The United States does not have a bad education system, we have a different education system.  Accepting and honoring those differences is valuable and we must make considerations for students that are English Language Learners and the continual stream of new immigrants.  According to the Unites States census from 1980 to 2007 there was a 140% increase in the number of people speaking a language other than English at home.  The largest increase was in Spanish speakers (about 79% of the increase).  In California there are approximately 1.4 million English Language Learners in public schools (85% of which speak Spanish).  
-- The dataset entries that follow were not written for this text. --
Definition handleGenerateVideo (job : VideoJob)
    (fetch : JSString -> Settled FetchResponse) (s : AppState)
  : list (AppState -> AppState) :=
  match selectedTransformation s with
  | None => [fun cur => cur]
  | Some _ =>
      let promptToUse := customPrompt s in
      if negb (truthy (trim promptToUse)) then
        [setError (Some (t (str "app.error.enterPrompt")))]
      else
        let imagePayload :=
          match primaryImageUrl s with
          | Some url => if truthy url then Some (imagePart_of url) else None
          | None => None
          end in
        let '(trace, settled) :=
          generateVideo job promptToUse imagePayload (aspectRatio s) in
        (fun cur => setGeneratedContent None
                      (setError None (setIsLoading true cur)))
        :: map on_video_event trace
        ++ match settled with
           | Some r => after_generateVideo fetch s r
           | None => []
           end
  end.

End Component.

End App.

(* ===================================================================== *)
(** ** Sample hosts, catalogs and service answers

    Concrete instances on which the properties below are exercised. *)
(* ===================================================================== *)

Module Sample.
Import JS Gemini App.

(** Upper case on ASCII letters. *)
Definition ascii_upper (s : JSString) : JSString :=
  map (fun c => if N.leb 97 c && N.leb c 122 then (c - 32)%N else c) s.
(** * Metadata extractor (app.py): a shallow embedding and its properties

    The program reads the text of a paper and extracts an author line, an
    abstract and a keyword list with regular expressions over the lines of
    the text.  Text is modelled as Python has it: a sequence of Unicode code
    points.  The regular expressions are kept as syntax and run by a
    backtracking matcher that follows the order in which Python's [re]
    explores alternatives and greedy repetitions. *)

From Stdlib Require Import String Ascii.
From Stdlib Require Import List NArith Bool Arith Lia.
Import ListNotations.

Set Implicit Arguments.

(** ** Text *)

(** A Python [str]: its code points, in order. *)
Definition str := list N.

(** An ASCII literal as a [str]. *)
Definition py (s : string) : str := map N_of_ascii (list_ascii_of_string s).

Definition str_eqb (a b : str) : bool :=
  if list_eq_dec N.eq_dec a b then true else false.

Definition in_range (lo hi c : N) : bool := (lo <=? c)%N && (c <=? hi)%N.

(** [c.isspace()], which is also the class [\s] of a [str] pattern. *)
Definition is_space (c : N) : bool :=
  in_range 9 13 c || in_range 28 32 c || (c =? 133)%N || (c =? 160)%N
  || (c =? 5760)%N || in_range 8192 8202 c || (c =? 8232)%N || (c =? 8233)%N
  || (c =? 8239)%N || (c =? 8287)%N || (c =? 12288)%N.

(** The line boundaries of [str.splitlines]. *)
Definition is_linebreak (c : N) : bool :=
  in_range 10 13 c || in_range 28 30 c || (c =? 133)%N || (c =? 8232)%N
  || (c =? 8233)%N.

Definition is_upper_ascii (c : N) : bool := in_range 65 90 c.
Definition is_lower_ascii (c : N) : bool := in_range 97 122 c.
Definition is_digit_ascii (c : N) : bool := in_range 48 57 c.
Definition is_ascii (c : N) : bool := (c <? 128)%N.

Definition lower_ascii (c : N) : N := if is_upper_ascii c then (c + 32)%N else c.
Definition upper_ascii (c : N) : N := if is_lower_ascii c then (c - 32)%N else c.

(** What the program takes from the interpreter's Unicode database outside
    ASCII: which code points are alphanumeric (the class [\w] is these and
    the underscore), and the case mappings of [str.lower] and [str.upper],
    which act on whole strings (the lower case of a capital sigma depends on
    its position).  On ASCII all three are fixed below. *)
Class UnicodeData := {
  uni_alnum : N -> bool;
  uni_lower : str -> str;
  uni_upper : str -> str
}.

(** The tables of an interpreter that knows no letter outside ASCII. *)
Definition ascii_tables : UnicodeData :=
  {| uni_alnum := fun _ => false; uni_lower := fun s => s; uni_upper := fun s => s |}.

Section Extractor.

Context {U : UnicodeData}.

(** The class [\w]. *)
Definition is_word (c : N) : bool :=
  if is_ascii c
  then is_upper_ascii c || is_lower_ascii c || is_digit_ascii c || (c =? 95)%N
  else uni_alnum c.

(** [s.lower()] and [s.upper()]. *)
Definition lower (s : str) : str :=
  if forallb is_ascii s then map lower_ascii s else uni_lower s.

Definition upper (s : str) : str :=
  if forallb is_ascii s then map upper_ascii s else uni_upper s.

(** [s.strip()] and [s.strip(chars)]. *)
Fixpoint lstrip_by (p : N -> bool) (s : str) : str :=
  match s with
  | c :: t => if p c then lstrip_by p t else s
  | [] => []
  end.

Definition strip_by (p : N -> bool) (s : str) : str :=
  rev (lstrip_by p (rev (lstrip_by p s))).

Definition strip (s : str) : str := strip_by is_space s.

Definition one_of (chars : str) (c : N) : bool := existsb (N.eqb c) chars.

Definition strip_chars (chars : str) (s : str) : str := strip_by (one_of chars) s.

(** [sep.join(parts)]. *)
Fixpoint join (sep : str) (parts : list str) : str :=
  match parts with
  | [] => []
  | [p] => p
  | p :: rest => p ++ sep ++ join sep rest
  end.

(** [needle in s]. *)
Fixpoint is_prefix (a s : str) : bool :=
  match a, s with
  | [], _ => true
  | x :: a', y :: s' => (x =? y)%N && is_prefix a' s'
  | _ :: _, [] => false
  end.
(** C7, amended: the [openssl] document always has [running]; it has
    [compiled] exactly when the build uses OpenSSL (the two version texts)
    or has no TLS (both "disabled"); with the Windows or the Apple backend it
    is the single field [running], the name of the backend. *)
Theorem appendBuildInfo_openssl :
  forall (cfg : BuildConfig) (self : VersionInfoInterface),
    exists o,
      getField (appendBuildInfo cfg self []) "openssl" = Some (BObject o)
      /\ o = match MONGO_CONFIG_SSL cfg with
             | Some MONGO_CONFIG_SSL_PROVIDER_OPENSSL =>
                 [("running", BString (SSLeay_version cfg));
                  ("compiled", BString (OPENSSL_VERSION_TEXT cfg))]
             | Some MONGO_CONFIG_SSL_PROVIDER_WINDOWS =>
                 [("running", BString "Windows SChannel")]
             | Some MONGO_CONFIG_SSL_PROVIDER_APPLE =>
                 [("running", BString "Apple Secure Transport")]
             | None =>
                 [("running", BString "disabled"); ("compiled", BString "disabled")]
             end
      /\ (exists running, getField o "running" = Some (BString running))
      /\ ((exists compiled, getField o "compiled" = Some (BString compiled)) <->
          (MONGO_CONFIG_SSL cfg = Some MONGO_CONFIG_SSL_PROVIDER_OPENSSL
           \/ MONGO_CONFIG_SSL cfg = None)).
Proof.
  intros cfg self.
  assert (E : exists o, getField (appendBuildInfo cfg self []) "openssl" = Some (BObject o)
              /\ o = match MONGO_CONFIG_SSL cfg with
             | Some MONGO_CONFIG_SSL_PROVIDER_OPENSSL =>
                 [("running", BString (SSLeay_version cfg));
                  ("compiled", BString (OPENSSL_VERSION_TEXT cfg))]
             | Some MONGO_CONFIG_SSL_PROVIDER_WINDOWS =>
                 [("running", BString "Windows SChannel")]
             | Some MONGO_CONFIG_SSL_PROVIDER_APPLE =>
                 [("running", BString "Apple Secure Transport")]
             | None =>
                 [("running", BString "disabled"); ("compiled", BString "disabled")]
             end).
  { eexists. split.
    - unfold appendBuildInfo, append. destruct (_WIN32 cfg); reflexivity.
    - destruct (MONGO_CONFIG_SSL cfg) as [[| |]|] eqn:H; try reflexivity.
      rewrite (openSSLVersion_default cfg H). reflexivity. }
  destruct E as (o & Ho & Eo). exists o.
  split; [exact Ho|]. split; [exact Eo|].
  destruct (MONGO_CONFIG_SSL cfg) as [[| |]|]; subst o; cbn.
  - split; [eauto|]. split; [auto|eauto].
  - split; [eauto|]. split; [intros [c Hc]; discriminate|intros [H|H]; discriminate].
  - split; [eauto|]. split; [intros [c Hc]; discriminate|intros [H|H]; discriminate].
  - split; [eauto|]. split; [auto|eauto].
Qed.

(** C10: the three front-end strings are the fixed prefix followed by the
    provider's [version()], the same as [makeVersionString] gives for the
    front-end's name, and depend on nothing else of the provider. *)
Theorem front_end_version_strings :
  forall (p : VersionInfoInterface),
    mongoShellVersion p = "MongoDB shell version v" +:+ version p
    /\ mongosVersion p = "mongos version v" +:+ version p
    /\ mongodVersion p = "db version v" +:+ version p
    /\ mongoShellVersion p = makeVersionString p "MongoDB shell version"
    /\ mongosVersion p = makeVersionString p "mongos version"
    /\ mongodVersion p = makeVersionString p "db version"
    /\ forall q, version q = version p ->
         mongoShellVersion q = mongoShellVersion p
         /\ mongosVersion q = mongosVersion p
         /\ mongodVersion q = mongodVersion p.
Proof.
  intros p. repeat split; try reflexivity;
    unfold mongoShellVersion, mongosVersion, mongodVersion; congruence.
Qed.

(** ** Version comparator *)

Section Characters.

Lemma isdigit_range c :
  isdigit c = true <-> (48 <= nat_of_ascii c <= 57)%nat.
Proof.
  unfold isdigit. rewrite andb_true_iff, !Nat.leb_le. reflexivity.
Qed.

Lemma isdigit_not (c c' : ascii) :
  isdigit c = true -> isdigit c' = false -> Ascii.eqb c c' = false.
Proof.
  intros H H'. destruct (Ascii.eqb_spec c c') as [->|]; congruence.
Qed.

Lemma isdigit_not_space c : isdigit c = true -> isspace c = false.
Proof.
  rewrite isdigit_range. intros H. unfold isspace.
  apply orb_false_iff. split.
  - apply andb_false_iff. right. apply Nat.leb_gt. lia.
  - apply Nat.eqb_neq. lia.
Qed.

Lemma digit_value_range c : isdigit c = true -> 0 <= digit_value c <= 9.
Proof. rewrite isdigit_range. unfold digit_value. lia. Qed.

End Characters.

Section Strings.

Lemma length_append (a b : string) :
  String.length (a +:+ b) = (String.length a + String.length b)%nat.
Proof.
  induction a as [|c a IH]; [reflexivity|].
  change (S (String.length (a +:+ b)) = S (String.length a + String.length b)).
  now rewrite IH.
Qed.
(** ** The scanner: what a scan leaves in the state *)

(** A scan either leaves the state as it was, or replaces the library and
    its view by the sorted list of the tracks it recorded and reports their
    number as its last event. *)
Lemma scan_from_cases (w : World) (a : App) (start : pathlib.Path)
    (evs : list event) :
  (exists e,
      scan_walk (root_folder a) start (os_walk w start) [] = Raise e /\
      scan_from w a start evs = (a, evs ++ [Unhandled e])) \/
  (exists tracks,
      scan_walk (root_folder a) start (os_walk w start) [] = Ok tracks /\
      scan_from w a start evs =
        (populate_library (set_library a (PyStr.sorted PyStr.lower tracks)),
         evs ++ [Information "Scan Complete"
                   ("Found " +++
                    PyStr.str_of_nat
                      (List.length (PyStr.sorted PyStr.lower tracks)) +++
                    " audio files.")])).
Proof.
  unfold scan_from.
  destruct (scan_walk (root_folder a) start (os_walk w start) []) as [t|e].
  - right. now exists t.
  - left. now exists e.
Qed.

Lemma scan_from_sorted (w : World) (a : App) (start : pathlib.Path)
    (evs : list event) :
  (forall e, ~ In (Information "Scan Complete" e) evs) ->
  (scan_completed (snd (scan_from w a start evs)) \/ library_sorted (library a)) ->
  library_sorted (library (fst (scan_from w a start evs))).
Proof.
  intros Hevs H.
  destruct (scan_from_cases w a start evs) as [(e & _ & E)|(t & _ & E)];
    rewrite E in *; simpl in *.
  - destruct H as [(text & Hin)|H]; [|exact H].
    apply in_app_or in Hin.
    destruct Hin as [Hin|[Hin|[]]]; [now apply Hevs in Hin | discriminate].
  - apply sorted_library_sorted.
Qed.

(** C5: whenever a scan runs to its end, the library it leaves is sorted by
    lowercased path: each entry's lowercased text is at most that of the
    next entry.  A scan that stops early (cancelled folder dialog) leaves
    the library as it was, so a sorted library stays sorted. *)
Theorem scan_folder_library_sorted (w : World) (a : App) :
  (scan_completed (snd (scan_folder w a)) ->
   library_sorted (library (fst (scan_folder w a)))) /\
  (library_sorted (library a) ->
   library_sorted (library (fst (scan_folder w a)))).
Proof.
  assert (H : scan_completed (snd (scan_folder w a)) \/
              library_sorted (library a) ->
              library_sorted (library (fst (scan_folder w a)))).
  { unfold scan_folder. destruct (root_folder a) as [rf|].
    - apply scan_from_sorted. intros e [].
    - destruct (String.eqb (pick_directory w) EmptyString).
      + simpl. intros [(text & [Hin|[]])|H]; [discriminate | exact H].
      + apply scan_from_sorted. intros e [Hin|[]]. discriminate. }
  split; intro H'; apply H; [now left | now right].
Qed.

Lemma scan_folder_library_sorted_witness :
  library_sorted
    (library (fst (scan_folder (music_world "/music" (EmptyString, false) EmptyString) init))).
Proof.
  apply (proj1 (scan_folder_library_sorted
                  (music_world "/music" (EmptyString, false) EmptyString) init)).
  exists "Found 2 audio files.". simpl. right. left. reflexivity.
Defined.

(** ** Stripping whitespace *)

Section StripFacts.
Import PyStr.

Lemma lstrip_all_space (s : string) : all_space s = true -> lstrip s = EmptyString.
Proof.
  induction s as [|c s IH]; simpl; [reflexivity|].
  intros H. apply andb_prop in H as [Hc Hs]. rewrite Hc. now apply IH.
Qed.

Lemma lstrip_spec (s : string) :
  exists ws, all_space ws = true /\ s = ws +++ lstrip s /\
             (forall c r, lstrip s = String c r -> isspace c = false).
Proof.
  induction s as [|c s (ws & Hws & Hs & Hfirst)]; simpl.
  - exists EmptyString. repeat split. discriminate.
  - destruct (isspace c) eqn:E.
    + exists (String c ws). simpl. rewrite E, Hws. repeat split.
      * now rewrite <- Hs.
      * exact Hfirst.
    + exists EmptyString. repeat split. intros c' r [= <- _]. exact E.
Qed.

Lemma rstrip_spec (s : string) :
  exists ws, all_space ws = true /\ s = rstrip s +++ ws /\
             (forall c r, rstrip s = r +++ String c EmptyString -> isspace c = false).
Proof.
  induction s as [|a s (ws & Hws & Hs & Hlast)]; simpl.
  - exists EmptyString. repeat split. intros c [|? ?]; discriminate.
  - destruct (rstrip s) as [|b r'] eqn:E.
    + simpl in Hs. destruct (isspace a) eqn:Ea.
      * exists (String a ws). simpl. rewrite Ea, Hws. repeat split.
        -- now rewrite <- Hs.
        -- intros c [|? ?]; discriminate.
      * exists ws. repeat split; [exact Hws | simpl; now rewrite <- Hs |].
        intros c [|x r]; simpl.
        -- now intros [= <-].
        -- destruct r; discriminate.
    + exists ws. repeat split; [exact Hws | simpl in Hs |- *; now rewrite <- Hs |].
      intros c [|x r]; simpl; [discriminate|].
      intros [= <- Hr]. now apply (Hlast c r).
Qed.

Lemma rstrip_first (c : ascii) (s : string) :
  isspace c = false -> exists r, rstrip (String c s) = String c r.
Proof.
  intros Hc. simpl. destruct (rstrip s) as [|b r].
  - rewrite Hc. now exists EmptyString.
  - now exists (String b r).
Qed.

Lemma strip_all_space (s : string) : all_space s = true -> strip s = EmptyString.
Proof. intros H. unfold strip. now rewrite lstrip_all_space. Qed.

Lemma strip_not_all_space (s : string) :
  all_space s = false -> strip s <> EmptyString.
Proof.
  intros H. unfold strip.
  destruct (lstrip_spec s) as (ws & Hws & Hs & Hfirst).
  destruct (lstrip s) as [|c t] eqn:E.
  - rewrite append_nil_r in Hs. congruence.
  - destruct (rstrip_first c t (Hfirst c t eq_refl)) as (r & ->).
    discriminate.
Qed.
Yes, American students can do better in school.  Do American students lag behind other nations?  Yes.  Although when broken down by ethnicity on the Trends in International Mathematics and Science Study, Asian students in America do as well as Asians in Asian countries, and Caucasian students do as well as other students in Europe.  Those of Hispanic and African origins do as well as students in Austria, Sweden, Norway, and the Ukraine.

If educators in Finland can recognize the contrasts, why don’t Common Core experts?  Henna Virkkunen, Finland's Minister of Education, was interviewed about the education system in her country by Justin Snider, a news editor and advising dean at Columbia University in the United States.  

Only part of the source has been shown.